On Saturday, October 15, 2022, the World Blind Union will celebrate White Cane Safety Day. Each year, the WBU, along with millions of blind and partially sighted individuals across the world, commemorates this important day. On this day, we celebrate not only the white cane as a mobility tool, but all that it represents – independence, safety, dignity, and the right to lead the life you choose.
Thanks to the many generous contributions to the WBU’s Ukrainian Unity Fund, this year on October 15, dozens of Ukrainians who are blind or partially sighted will have access to a white cane. Through a collaboration with Ambutech and a Ukrainian-Canadian named Anna Drannik, the WBU was able to send more than a hundred white canes and over two hundred cane accessories to the Ukrainian Association of the Blind, WBU’s member organization in Ukraine.
“The white cane is an incredibly powerful tool for anyone who is blind or partially sighted, but for those who are displaced due to natural disaster, or due to the effects of climate change, or, tragically in the case of Ukraine, due to war, the white cane takes on an even greater level of importance”, said Martine Abel-Williamson, President of the World Blind Union. “Imagine being forced to leave your home, the place you are most familiar with, and having to orient yourself to new surroundings without the aid of a white cane. This would be tremendously difficult, and I’m so glad the WBU is able to offer a small amount of support to blind and partially sighted Ukrainians so that they don’t have to face this daunting situation”, added Abel-Williamson.
Anna Drannik, a Ukrainian-Canadian living in Canada, approached WBU with an idea to send white canes to one of her contacts in Ukraine. Earlier this year, she worked with Ambutech, a cane manufacturer based in Canada, to send a shipment of canes to Ukraine, and based on that success, she was hoping to do it a second time. This is where the WBU and the Ukrainian Unity Fund entered the picture.
“We were blown away by the outpouring of donations when we established the Ukrainian Unity Fund. The generosity of so many individuals and organizations was incredibly moving”, said Marc Workman, WBU CEO. “This was the perfect project for us to support, exactly what this fund was created for”, added Workman.
“I was never looking for any acknowledgement and was simply trying to help, the same way as many other people who care about people in need and those who are vulnerable. Obviously, we are all trying to help for the cause and not to gain any self-popularity or self-promotion”, said Anna Drannik. “Without the support, the time, and foremost the dedication from so many people, this effort would not have been possible!
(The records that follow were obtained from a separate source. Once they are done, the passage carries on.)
(* ===== verification/WebdavLockOps.v ===== *)
(** * The operations of the lock system keep its representation

    For each operation of [memLS]: from a represented table it returns (no
    panic, no exhausted walk) and represents the table the specification
    gives. *)

From S2P Require Import Prelude GoStrings GoHeap WebdavLock WebdavLockRep WebdavLockSpec.

Local Open Scope Z_scope.

(** ** The visits of [remove] *)

(** How much the walk over [names] adds to the reference count of a node. *)
Definition touched (m : memLS) (names : list gostr) (l : nat) : Prop :=
  ∃ name, name ∈ names ∧ byName m !! name = Some l.

#[export] Instance touched_dec m names l : Decision (touched m names l).
Proof.
  destruct (decide (Exists (λ name, byName m !! name = Some l) names)) as [H|H];
    rewrite Exists_exists in H; [by left|by right].
Qed.

Definition bump (m : memLS) (names : list gostr) (d : Z) (l : nat) (n : memLSNode) : memLSNode :=
  if decide (touched m names l) then add_refCount d n else n.

Lemma bump_fields m names d l n :
  details (bump m names d l n) = details n ∧ token (bump m names d l n) = token n ∧
  expiry (bump m names d l n) = expiry n ∧ held (bump m names d l n) = held n ∧
  byExpiryIndex (bump m names d l n) = byExpiryIndex n ∧
  refCount (bump m names d l n) = refCount n + if decide (touched m names l) then d else 0.
Proof. unfold bump. case_decide; simpl; split_ands; try done. lia. Qed.

Definition names_inj_in (m : memLS) : Prop :=
  ∀ name name' l, byName m !! name = Some l → byName m !! name' = Some l → name = name'.

Definition same_rest (m m' : memLS) : Prop :=
  byToken m' = byToken m ∧ gen m' = gen m ∧ byExpiry m' = byExpiry m.

Lemma remove_walk_spec names m first :
  NoDup names → names_inj_in m →
  (∀ name, name ∈ names → ∃ l n, byName m !! name = Some l ∧ nodes m !! l = Some n) →
  ∃ m', walk_list remove_visit m names first = Ret (m', true) ∧ same_rest m m' ∧
    (∀ l, nodes m' !! l = bump m names (-1) l <$> nodes m !! l) ∧
    (∀ name l n, byName m !! name = Some l → nodes m !! l = Some n →
       byName m' !! name = if decide (name ∈ names ∧ refCount n = 1) then None else Some l) ∧
    (∀ name, byName m !! name = None → byName m' !! name = None).
Proof.
  revert m first. induction names as [|x names IH]; intros m first Hnd Hinj Hall.
  { exists m. split_ands; try done.
    intros l. unfold bump. destruct (nodes m !! l); simpl; [|done].
    rewrite decide_False; [done|]. intros (?&H&_). by apply elem_of_nil in H. }
  apply NoDup_cons in Hnd as [Hx Hnd].
  destruct (Hall x) as (lx&nx&Hbx&Hnx); [apply elem_of_cons; by left|].
  cbn [walk_list]. unfold remove_visit at 1. rewrite Hbx, nodes_upd, Hnx, decide_True by done.
  cbn [fmap option_fmap option_map].
  set (m1 := if refCount (add_refCount (-1) nx) =? 0
             then set_byName (delete x (byName m)) (upd lx (add_refCount (-1)) m)
             else upd lx (add_refCount (-1)) m).
  assert (Hgoal : ∃ m', walk_list remove_visit m1 names false = Ret (m', true) ∧ same_rest m m' ∧
    (∀ l, nodes m' !! l = bump m (x :: names) (-1) l <$> nodes m !! l) ∧
    (∀ name l n, byName m !! name = Some l → nodes m !! l = Some n →
       byName m' !! name = if decide (name ∈ x :: names ∧ refCount n = 1) then None else Some l) ∧
    (∀ name, byName m !! name = None → byName m' !! name = None)).
  2:{ unfold m1 in Hgoal. cbn [byName upd set_nodes nodes]. by destruct (_ =? 0). }
  assert (Hnodes1 : ∀ l, nodes m1 !! l = (if decide (l = lx) then add_refCount (-1) else id) <$> nodes m !! l).
  { intros l. rewrite <- nodes_upd. unfold m1. by destruct (_ =? 0). }
  assert (Hname1 : ∀ name, name ≠ x → byName m1 !! name = byName m !! name).
  { intros name Hne. unfold m1. destruct (_ =? 0); simpl; [|done]. by rewrite lookup_delete_ne. }
  assert (Hsub1 : ∀ name l, byName m1 !! name = Some l → byName m !! name = Some l).
  { intros name l. unfold m1. destruct (_ =? 0); simpl; [|done]. by intros [_ ?]%lookup_delete_Some. }
  destruct (IH m1 false Hnd) as (m'&Hw&(Ht&Hg&He)&Hn'&Hb'&Hb0').
  { intros a b l Ha Hb. eapply Hinj; by apply Hsub1. }
  { intros name Hin. assert (name ≠ x) by (intros ->; done).
    destruct (Hall name) as (l&n&Hb&Hn); [apply elem_of_cons; by right|].
    exists l. rewrite Hname1 by done. rewrite Hnodes1, Hn. by eexists. }
  assert (Hrest : same_rest m m1) by (unfold m1; by destruct (_ =? 0)).
  destruct Hrest as (Ht1&Hg1&He1).
  exists m'. unfold same_rest. split_ands; try congruence.
  - intros l. rewrite Hn', Hnodes1. destruct (nodes m !! l) as [n|] eqn:E; [|done].
    cbn [fmap option_fmap option_map]. f_equal. unfold bump.
    case_decide as E1; (case_decide as E2; [case_decide as E3|case_decide as E3]); try done; exfalso.
    all: try (apply E3; by exists x; rewrite elem_of_cons; auto).
    + destruct E1 as (y&Hy&Hby). subst l. apply Hsub1 in Hby.
      assert (y = x) as -> by (by eapply Hinj). done.
    + destruct E1 as (y&Hy&Hby). subst l. apply Hsub1 in Hby.
      assert (y = x) as -> by (by eapply Hinj). done.
    + apply E3. destruct E1 as (y&Hy&Hby). exists y. rewrite elem_of_cons. by apply Hsub1 in Hby; auto.
    + subst l. apply E3. exists x. rewrite elem_of_cons. auto.
    + destruct E3 as (y&[->|Hy]%elem_of_cons&Hby); [congruence|].
      apply E1. exists y. rewrite Hname1 by (intros ->; done). done.
  - intros name l n Hb Hn. destruct (decide (name = x)) as [->|Hne].
    + assert (l = lx) as -> by congruence. assert (n = nx) as -> by congruence.
      destruct (decide (refCount nx = 1)) as [H1|H1].
      * rewrite decide_True by (split; [apply elem_of_cons; by left|done]).
        apply Hb0'. unfold m1. simpl. rewrite H1. simpl. apply lookup_delete_eq.
      * rewrite decide_False by (intros [_ ?]; done).
        assert (Hb1 : byName m1 !! x = Some lx).
        { unfold m1. simpl. rewrite (proj2 (Z.eqb_neq _ _)) by lia. done. }
        rewrite (Hb' x lx (add_refCount (-1) nx) Hb1).
        -- rewrite decide_False; [done|]. by intros [? _].
        -- by rewrite Hnodes1, Hn, decide_True.
    + rewrite (Hb' name l (if decide (l = lx) then add_refCount (-1) n else n)).
      * rewrite (decide_False (P := l = lx)) by (intros ->; by apply Hne, (Hinj _ _ lx)).
        apply decide_ext. rewrite elem_of_cons. tauto.
      * by rewrite Hname1.
      * rewrite Hnodes1, Hn. by case_decide.
  - intros name Hb. apply Hb0'. unfold m1. destruct (_ =? 0); simpl; [|done].
    apply lookup_delete_None. by right.
Qed.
Thank you so much and from the bottom of my heart for believing in our efforts”, added Drannik.
The shipment of canes started arriving in early October and have now all arrived safely according to Igor Kushnir, a Specialist in Information Technologies with the Training and Information Computer Center of the Ukrainian Association of the Blind.
“We are very grateful for your help in such a difficult time for Ukraine. We really appreciate your support”, said Igor Kushnir.
As we mark this year’s International White Cane Safety Day, let us not only celebrate the symbolism of the white cane, but also reflect on the significance this tool has for those blind and partially sighted people all over the world who are displaced and whose lives have been disrupted due to natural disasters and war. There are many blind and partially sighted people in Ukraine and elsewhere who still need white canes and the training to use them. Governments, NGOs, civil society, and the private sector have a responsibility to come together to ensure that no one who is blind or partially sighted is left without access to this essential tool for mobility and independence.